RFR(s): 8065895: Synchronous signals during error reporting may terminate or hang VM process
Gerard Ziemski
gerard.ziemski at oracle.com
Tue Feb 3 21:15:19 UTC 2015
Looks good! Thank you for a great fix!
cheers
On 2/3/2015 10:40 AM, Thomas Stüfe wrote:
> Hi Gerard,
>
> thank you for your feedback! See here my new change:
> http://cr.openjdk.java.net/~stuefe/webrevs/8065895/webrev.07/webrev/
> <http://cr.openjdk.java.net/%7Estuefe/webrevs/8065895/webrev.07/webrev/>
>
> On Mon, Feb 2, 2015 at 4:19 PM, Gerard Ziemski
> <gerard.ziemski at oracle.com <mailto:gerard.ziemski at oracle.com>> wrote:
>
> hi Thomas,
>
> On 2/1/2015 9:56 AM, Thomas Stüfe wrote:
>> On Fri, Jan 30, 2015 at 11:23 PM, Gerard Ziemski
>> <gerard.ziemski at oracle.com <mailto:gerard.ziemski at oracle.com>> wrote:
>>
>> hi Thomas,
>>
>> #1 The following comment in vmError_bsd.cpp,
>> vmError_linux.cpp and vmError_solaris.cpp is now outdated and
>> should be updated from:
>>
>> // handle all synchronous program error signals which may
>> happen during error
>> // reporting.
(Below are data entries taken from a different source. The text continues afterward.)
(** * A-share stock screener: screening, scoring and ranking

    A shallow embedding of [scripts/stock_screener.py] (class
    [StockScreener]) and of [safe_float] from [scripts/data_fetcher.py],
    with the properties of the screening and scoring engine.

    Conventions of the embedding.
    - A cell of a table is [None], a number or a text.  Numbers are IEEE
      binary64 values (Rocq's primitive floats, the same format as a
      Python [float]); an integer cell is carried as the float of the
      same value, which is exact below 2^53.
    - A table row is a mapping from column name to cell; a table
      ([DataFrame]) is the ordered list of its column names, the name of
      that column index and the ordered list of its rows.
    - Text is a byte string in UTF-8, so a Chinese column name is the
      sequence of its bytes; equality of names is equality of bytes.
    - Table objects live in a store and are handled by reference, as
      Python objects are: an assignment to a column changes the object
      every alias sees.
    - What the program takes from pandas, NumPy and the interpreter and
      does not define itself (parsing of numeric text, decimal rounding,
      the sorting routine behind [sort_values]) is collected in the class
      [Runtime]; the data provider (akshare) is a feed of responses in
      the state. *)

From Stdlib Require Import ZArith List String Ascii Floats Bool Lia.
From Stdlib Require Import Sorting.Sorted Sorting.Permutation.
Import ListNotations.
They must be unblocked, caught, handled.
>> //
>> // Note that in hotspot signal handlers are installed with a
>> fully filled
>> // signal mask, i.e. upon delivery all signals - also
>> synchronous error signals
>> // - are blocked. For synchronous error signals this is
>> deadly - program will
>> // hang or be terminated immediately if secondary errors
>> happen during error
>> // reporting.
>>
>> to the comment from vmError_aix.cpp:
>>
>> // Handle all synchronous signals which may happen during
>> signal handling,
>> // not just SIGSEGV and SIGBUS.
>>
>>
>> I am not sure I understand: the problem is that signal handlers
>> are installed in the hotspot with sa_mask completely set, so all
>> signals are blocked. See e.g. os_linux.cpp, line 4304++
>> (os::Linux::set_signal_handler()). So the comment appears to be
>> correct.
> We continue to block the signals initially, but the comment, or at
> least its last sentence, does not apply anymore because of the
> crux of your fix - ie. the program will not hang because we
> immediately unblock the synchronous traps in the crash handler. So
> maybe we should make that clear in that comment?
>
>
> Okay, I see that now. I modified the comments as you suggested earlier.
>
>> POSIX itself mentioned only the four, see documentation on
>> sigprocmask:
>>
>> "If any of the SIGFPE, SIGILL, SIGSEGV, or SIGBUS signals are
>> generated while they are blocked, the result is undefined, unless
>> the signal was generated by the /kill/()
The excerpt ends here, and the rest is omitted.